It's not possible for a combination of punk rock and classical (Not even The Fall's 'The Classical' does it). Punk rock values speed and simplicity (I'm being a bit basic here, but it illustrates my point), classical usually appreciates technical skill and complex songwriting. They're as different as chalk and cheese - punk up classical music a bit and it stops being classical, and vice versa. It's mathematically impossible (mind, I'm no mathematician) - You'll end up with something that is neither punk *nor* classical, definitely not both. Granted, Phillip Glass, Karlheinz Stockhausen are classical composers, but are nowhere near punk. Bands which are closer to the rock end of the spectrum who embrace elements of classical music might be Spiritualized or John Cale, but they are definitely not punk. Even the friggin' Beatles used an orchestra, so does that make them a classical/rock combination? No.

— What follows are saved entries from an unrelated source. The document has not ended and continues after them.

Lemma tick_settled (seconds : Z) (ws : winsize) (st st' : State) (now : tm) :
  continues (tick seconds ws st now) = Some st' -> settled ws st'.
Proof.
  unfold tick.
  destruct (negb (paused st)); [|apply render_settled].
  destruct (_ || _); [|apply render_settled].
  destruct (display_and_exit st); [discriminate|].
  destruct (head st) as [|l [|l' next]]; try discriminate.
  apply render_settled.
Qed.

Lemma handle_settled (seconds : Z) (ws : winsize) (st st' : State)
    (sig : signal) :
  settled ws st -> continues (handle seconds ws st sig) = Some st' ->
  settled ws st'.
Proof.
  intros Hs. destruct sig; simpl; try discriminate.
  - apply tick_settled.
  - intros [= <-]. destruct Hs as (p & Hp & H). now exists p.
  - intros [= <-]. destruct Hs as (p & Hp & H). now exists p.
Qed.

Lemma state_after_settled (seconds : Z) (ws : winsize) (sigs : list signal) :
  forall st st',
    settled ws st -> state_after seconds ws st sigs = Some st' ->
    settled ws st'.
Proof.
  induction sigs as [|sig sigs IH]; intros st st' Hs; simpl.
  - now intros [= <-].
  - destruct (continues (handle seconds ws st sig)) as [st1|] eqn:E;
      [|discriminate].
    apply IH. exact (handle_settled seconds ws st st1 sig Hs E).
Qed.

(** The program raises SIGALRM before it waits for the first time, so every
    state in which it waits is settled. *)
Lemma waiting_state_settled (seconds : Z) (ws : winsize) (lines : list Line)
    (now0 : tm) (before : list signal) (st : State) :
  state_after seconds ws (initial_state seconds lines)
    (SIGALRM now0 :: before) = Some st ->
  settled ws st.
Proof.
  cbn [state_after handle].
  destruct (continues (tick seconds ws (initial_state seconds lines) now0))
    as [st1|] eqn:E; [|discriminate].
  apply state_after_settled. exact (tick_settled _ _ _ _ _ E).
Qed.

(** In a settled state a tick that arrives while paused changes nothing at
    all. *)
Lemma paused_tick_same (seconds : Z) (ws : winsize) (st : State) :
  settled ws st -> paused st = true ->
  exists p,
    print_text ws (head st) 0 0 EmptyString = Ok p
    /\ forall now,
         tick seconds ws st now
         = Rendered st
             (clear_screen ++ text p ++ goto_bottom_row ws
                ++ status_bar (fmt_T now) (start_line_number st)
                     (start_line_number st + lines_printed p - 1)
                ++ park_cursor ws).
Proof.
  intros (p & Hp & Hw) Hpaused. exists p. split; [exact Hp|]. intros now.
  rewrite (tick_paused seconds ws st now Hpaused).
  rewrite (render_Ok ws st now clear_screen p Hp).
  destruct (first_frame_is_whole ws p (start_line_number st));
    [|reflexivity].
  now rewrite (set_display_and_exit_same st (Hw eq_refl)).
Qed.

Lemma unchanging_ticks (seconds : Z) (ws : winsize) (st : State)
    (nows : list tm) (rest : list signal) :
  (forall now, continues (tick seconds ws st now) = Some st) ->
  main_loop seconds ws st (map SIGALRM nows ++ rest)
  = (map (tick seconds ws st) nows ++ main_loop seconds ws st rest)%list
  /\ state_after seconds ws st (map SIGALRM nows ++ rest)%list
     = state_after seconds ws st rest.
Proof.
  intros H. induction nows as [|now nows [IH1 IH2]]; [now split|].
  specialize (H now).
  cbn [map app main_loop state_after handle]. rewrite H.
  destruct (tick seconds ws st now) as [st1 out|st1| | |];
    try discriminate; injection H as ->; split; try assumption;
    now rewrite IH1.
Qed.

Lemma main_loop_app (seconds : Z) (ws : winsize) (sigs later : list signal) :
  forall st st1,
    state_after seconds ws st sigs = Some st1 ->
    main_loop seconds ws st (sigs ++ later)
    = (main_loop seconds ws st sigs ++ main_loop seconds ws st1 later)%list.
Proof.
  induction sigs as [|sig sigs IH]; intros st st1 H; simpl in H.
  - now injection H as <-.
  - simpl. destruct (handle seconds ws st sig) as [s o|s|s o|c o e|u];
      simpl in H; try discriminate.
    + now rewrite (IH s st1 H).
    + now rewrite (IH s st1 H).
Qed.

A good question is; why would you want it to work? punk is (or was, if you're from that school of thought) about something fresh and exciting and provocative. Classical is an old music (as if you couldn't tell from the name), and hence pretty much goes against everything that punk stands for.

Alex-K and ymelup, who mention some punk bands doing a Beethoven Sonata or whatever; a punk band doing a classical cover does not make a punk/classical hybrid band. To put it so more users of E2 would understand, does a PC running an arcade emulator make the system some sort of arcade/computer hybrid machine?

Genres separate out for a reason.

As John Peel says about the Afro Celt Sound System; "...although it's true those things are cross-cultural, multi-fusion sort of things, they can also be bollocks. 'What you need is reggae with bagpipes'. No you don't." - Same goes (IMHO) for classical and punk.